(** * A shallow embedding of [regex.py]: the state graph, the pattern
      compiler [RegexFSM.__init__] and the backtracking matcher
      [RegexFSM.check_string].

    Python objects live in a heap (an arena): an object reference is the index
    of the object in the arena, so the identity test [is] is equality of
    indices, and two references to one object see each other's updates.
    Python code is translated into a state-and-exception monad over that
    heap. *)

From Stdlib Require Import NArith String Ascii Lia.
From stdpp Require Import base list relations.

Open Scope nat_scope.

(** ** Data model *)

(** A one-character Python [str] is its Unicode code point. *)
Definition char := N.
Abbreviation ref := nat (only parsing).

Definition sym_dot : char := 46%N.
Definition sym_star : char := 42%N.
Definition sym_plus : char := 43%N.

(** A string literal of ASCII characters as a Python [str]. *)
Definition py_str (s : string) : list char :=
  List.map N_of_ascii (list_ascii_of_string s).

(** The class of an object together with the attributes fixed by its
    [__init__]: [curr_sym] of [AsciiState], [inner] of [StarState] and
    [PlusState]. *)
Inductive kind :=
| StartState
| TerminationState
| DotState
| AsciiState (curr_sym : char)
| StarState (inner : ref)
| PlusState (inner : ref).

(** An object: its class and its mutable attribute [next_states]. *)
Record State := mkState { cls : kind; next_states : list ref }.

Abbreviation heap := (list State) (only parsing).

(** The exceptions the code can raise. [ValueError] is the "Nothing to
    repeat" error of line 114 (the dangling quantifier), [AttributeError] the
    "Unsupported character" error of line 134. [IndexError] is what [pop] and
    [[-1]] raise on an empty list, [RecursionError] what the interpreter
    raises when the call stack is exhausted. [InvalidRef] has no Python
    counterpart: it is the outcome of following an index that is not in the
    arena, which no Python reference can be. *)
Inductive exn :=
| ValueError (c : char) (pos : nat)
| AttributeError (c : char)
| IndexError
| RecursionError
| InvalidRef.

Inductive result (A : Type) :=
| Ok (a : A)
| Raise (e : exn).
Arguments Ok {A} a.
Arguments Raise {A} e.

(** ** The heap monad *)

Definition M (A : Type) : Type := heap → result A * heap.

Definition ret {A} (a : A) : M A := fun h => (Ok a, h).
Definition raise {A} (e : exn) : M A := fun h => (Raise e, h).
Definition bind {A B} (m : M A) (f : A → M B) : M B :=
  fun h => match m h with
           | (Ok a, h') => f a h'
           | (Raise e, h') => (Raise e, h')
           end.

Notation "'let*' x ':=' m 'in' k" := (bind m (fun x => k))
  (at level 10, x name, m at level 100, k at level 200).

(** [State.__init__]: a new object of the given class, [next_states = []]. *)
Definition alloc (k : kind) : M ref :=
  fun h => (Ok (length h), h ++ [mkState k []]).

Definition get_cls (r : ref) : M kind :=
  fun h => match h !! r with
           | Some o => (Ok (cls o), h)
           | None => (Raise InvalidRef, h)
           end.

(** [r.next_states] *)
Definition get_next (r : ref) : M (list ref) :=
  fun h => match h !! r with
           | Some o => (Ok (next_states o), h)
           | None => (Raise InvalidRef, h)
           end.

(** [r.next_states = l], and an in-place update of the list object. *)
Definition set_next (r : ref) (l : list ref) : M unit :=
  fun h => match h !! r with
           | Some o => (Ok tt, <[r := mkState (cls o) l]> h)
           | None => (Raise InvalidRef, h)
           end.

(** [r.next_states.append(x)] *)
Definition append_next (r x : ref) : M unit :=
  let* l := get_next r in set_next r (l ++ [x]).

(** ** The state classes *)

(** [StarState.__init__] (lines 58-62). *)
Definition new_StarState (inner : ref) : M ref :=
  let* self := alloc (StarState inner) in
  let* _ := append_next inner self in
  let* _ := set_next self [inner] in
  ret self.

(** [PlusState.__init__] (lines 72-76). *)
Definition new_PlusState (inner : ref) : M ref :=
  let* self := alloc (PlusState inner) in
  let* _ := append_next inner self in
  let* _ := set_next self [inner] in
  ret self.

(** [check_self], dispatched on the class of the receiver. [depth] is the
    number of nested calls of [check_self] and [dfs] that the stack still
    has room for; what the interpreter needs of the stack inside one call
    is not counted. *)
Fixpoint check_self (depth : nat) (state : ref) (c : char) : M bool :=
  match depth with
  | 0 => raise RecursionError
  | S d =>
      let* k := get_cls state in
      match k with
      | StartState => ret false
      | TerminationState => ret false
      | DotState => ret true
      | AsciiState curr_sym => ret (N.eqb c curr_sym)
      | StarState inner => check_self d inner c
      | PlusState inner => check_self d inner c
      end
  end.

(** ** The compiler, [RegexFSM.__init__] *)

(** [c in "*+"] for a one-character [c]. *)
Definition is_quantifier (c : char) : bool :=
  N.eqb c sym_star || N.eqb c sym_plus.

(** [c.isascii()] for a one-character [c]. *)
Definition isascii (c : char) : bool := N.ltb c 128.

(** The local variables [states_chain] and [preds]. Both are used as stacks
    ([append], [pop], [[-1]]): the head of the Rocq list is the last element
    of the Python list. *)
Record locals := mkLocals {
  states_chain : list ref;
  preds : list (option ref)
}.

Fixpoint replace_first (inner node : ref) (l : list ref) : list ref :=
  match l with
  | [] => []
  | nxt :: t =>
      if Nat.eqb nxt inner then node :: t else nxt :: replace_first inner node t
  end.

(** Lines 122-125: the scan of [parent.next_states[::-1]] that overwrites
    entry [-idx], the last entry that is [inner], and breaks. *)
Definition replace_last (inner node : ref) (l : list ref) : list ref :=
  rev (replace_first inner node (rev l)).

(** Line 127: [[node if x is inner else x for x in ...]]. *)
Definition replace_all (inner node : ref) (l : list ref) : list ref :=
  List.map (fun x => if Nat.eqb x inner then node else x) l.

(** Lines 112-131, the branch of a quantifier character. *)
Definition quantifier_branch (start : ref) (c : char) (i : nat) (v : locals)
  : M locals :=
  if length (states_chain v) <? 2 then raise (ValueError c i) else
  match states_chain v with
  | [] => raise IndexError
  | inner :: chain' =>
      match preds v with
      | [] => raise IndexError
      | parent :: preds' =>
          let* node := (if N.eqb c sym_star then new_StarState inner
                        else new_PlusState inner) in
          let* _ :=
            match parent with
            | Some p =>
                let* l := get_next p in
                set_next p (replace_last inner node l)
            | None =>
                let* l := get_next start in
                set_next start (replace_all inner node l)
            end in
          ret (mkLocals (node :: chain') (parent :: preds'))
      end
  end.

(** Lines 136-139, after a wildcard or a literal has been created. *)
Definition push_unit (node : ref) (v : locals) : M locals :=
  match states_chain v with
  | [] => raise IndexError
  | parent :: _ =>
      let* _ := append_next parent node in
      ret (mkLocals (node :: states_chain v) (Some parent :: preds v))
  end.

(** One iteration of the [while] loop (lines 104-141). *)
Definition loop_body (start : ref) (c : char) (i : nat) (v : locals)
  : M locals :=
  if N.eqb c sym_dot then
    let* node := alloc DotState in push_unit node v
  else if isascii c && negb (is_quantifier c) then
    let* node := alloc (AsciiState c) in push_unit node v
  else if is_quantifier c then
    quantifier_branch start c i v
  else
    raise (AttributeError c).

(** The loop from position [i], over the characters still to be read. *)
Fixpoint loop (start : ref) (rest : list char) (i : nat) (v : locals)
  : M locals :=
  match rest with
  | [] => ret v
  | c :: rest' =>
      let* v' := loop_body start c i v in
      loop start rest' (S i) v'
  end.

Record RegexFSM := mkRegexFSM {
  start : ref;
  final : ref;
  start_state : ref
}.

Definition RegexFSM_init (regex_expr : list char) : M RegexFSM :=
  let* start := alloc StartState in
  let* v := loop start regex_expr 0 (mkLocals [start] [None]) in
  let* term := alloc TerminationState in
  match states_chain v with
  | [] => raise IndexError
  | parent :: _ =>
      let* _ := append_next parent term in
      ret (mkRegexFSM start term start)
  end.

(** ** The matcher, [RegexFSM.check_string] *)

Definition is_Termination (k : kind) : bool :=
  match k with TerminationState => true | _ => false end.

(** [isinstance(state, (StarState, PlusState))] *)
Definition is_Repeat (k : kind) : bool :=
  match k with StarState _ | PlusState _ => true | _ => false end.

(** [for nxt in l: if f(nxt): return True]; the result tells whether the
    loop returned. *)
Fixpoint for_any (f : ref → M bool) (l : list ref) : M bool :=
  match l with
  | [] => ret false
  | nxt :: t => let* b := f nxt in if b then ret true else for_any f t
  end.

(** The inner function [dfs] (lines 153-164), with room on the stack for
    [depth] nested calls of [dfs] and [check_self]. *)
Fixpoint dfs (depth : nat) (s : list char) (state : ref) (idx : nat)
  : M bool :=
  match depth with
  | 0 => raise RecursionError
  | S d =>
      let* k := get_cls state in
      if is_Termination k then ret (idx =? length s) else
      let* hit :=
        match s !! idx with
        | Some ch =>
            let* ok := check_self d state ch in
            if ok then
              let* nxts := get_next state in
              for_any (fun nxt => dfs d s nxt (idx + 1)) nxts
            else ret false
        | None => ret false
        end in
      if hit then ret true else
      if is_Repeat k then
        let* nxts := get_next state in
        for_any (fun nxt => dfs d s nxt idx) nxts
      else ret false
  end.

Definition check_string (depth : nat) (self : RegexFSM) (s : list char)
  : M bool :=
  let* nxts := get_next (start self) in
  for_any (fun nxt => dfs depth s nxt 0) nxts.

(** Compile a pattern in an empty heap, then match a string against it. *)
Definition compile (regex_expr : list char) : result RegexFSM * heap :=
  RegexFSM_init regex_expr [].

Definition matches (depth : nat) (regex_expr s : list char) : result bool :=
  match compile regex_expr with
  | (Ok fsm, h) => fst (check_string depth fsm s h)
  | (Raise e, _) => Raise e
  end.

(** ** The matcher as a function of the heap

    [check_self], [dfs] and [check_string] only read the heap. Their
    read-only forms below take the heap as an argument and return the result
    alone; [check_self_run], [dfs_run] and [check_string_run] show that the
    monadic functions compute exactly these results. *)

Definition rbind {A B} (m : result A) (f : A → result B) : result B :=
  match m with
  | Ok a => f a
  | Raise e => Raise e
  end.

Notation "'let+' x ':=' m 'in' k" := (rbind m (fun x => k))
  (at level 10, x name, m at level 100, k at level 200).

Section ReadOnly.
Variable h : heap.

Definition cls_of (r : ref) : result kind :=
  match h !! r with
  | Some o => Ok (cls o)
  | None => Raise InvalidRef
  end.

Definition next_of (r : ref) : result (list ref) :=
  match h !! r with
  | Some o => Ok (next_states o)
  | None => Raise InvalidRef
  end.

□ □ □

(What needs to be done) Which lines of the entries contain "RecursionError"? Count them and write only the number.

(Task result) 4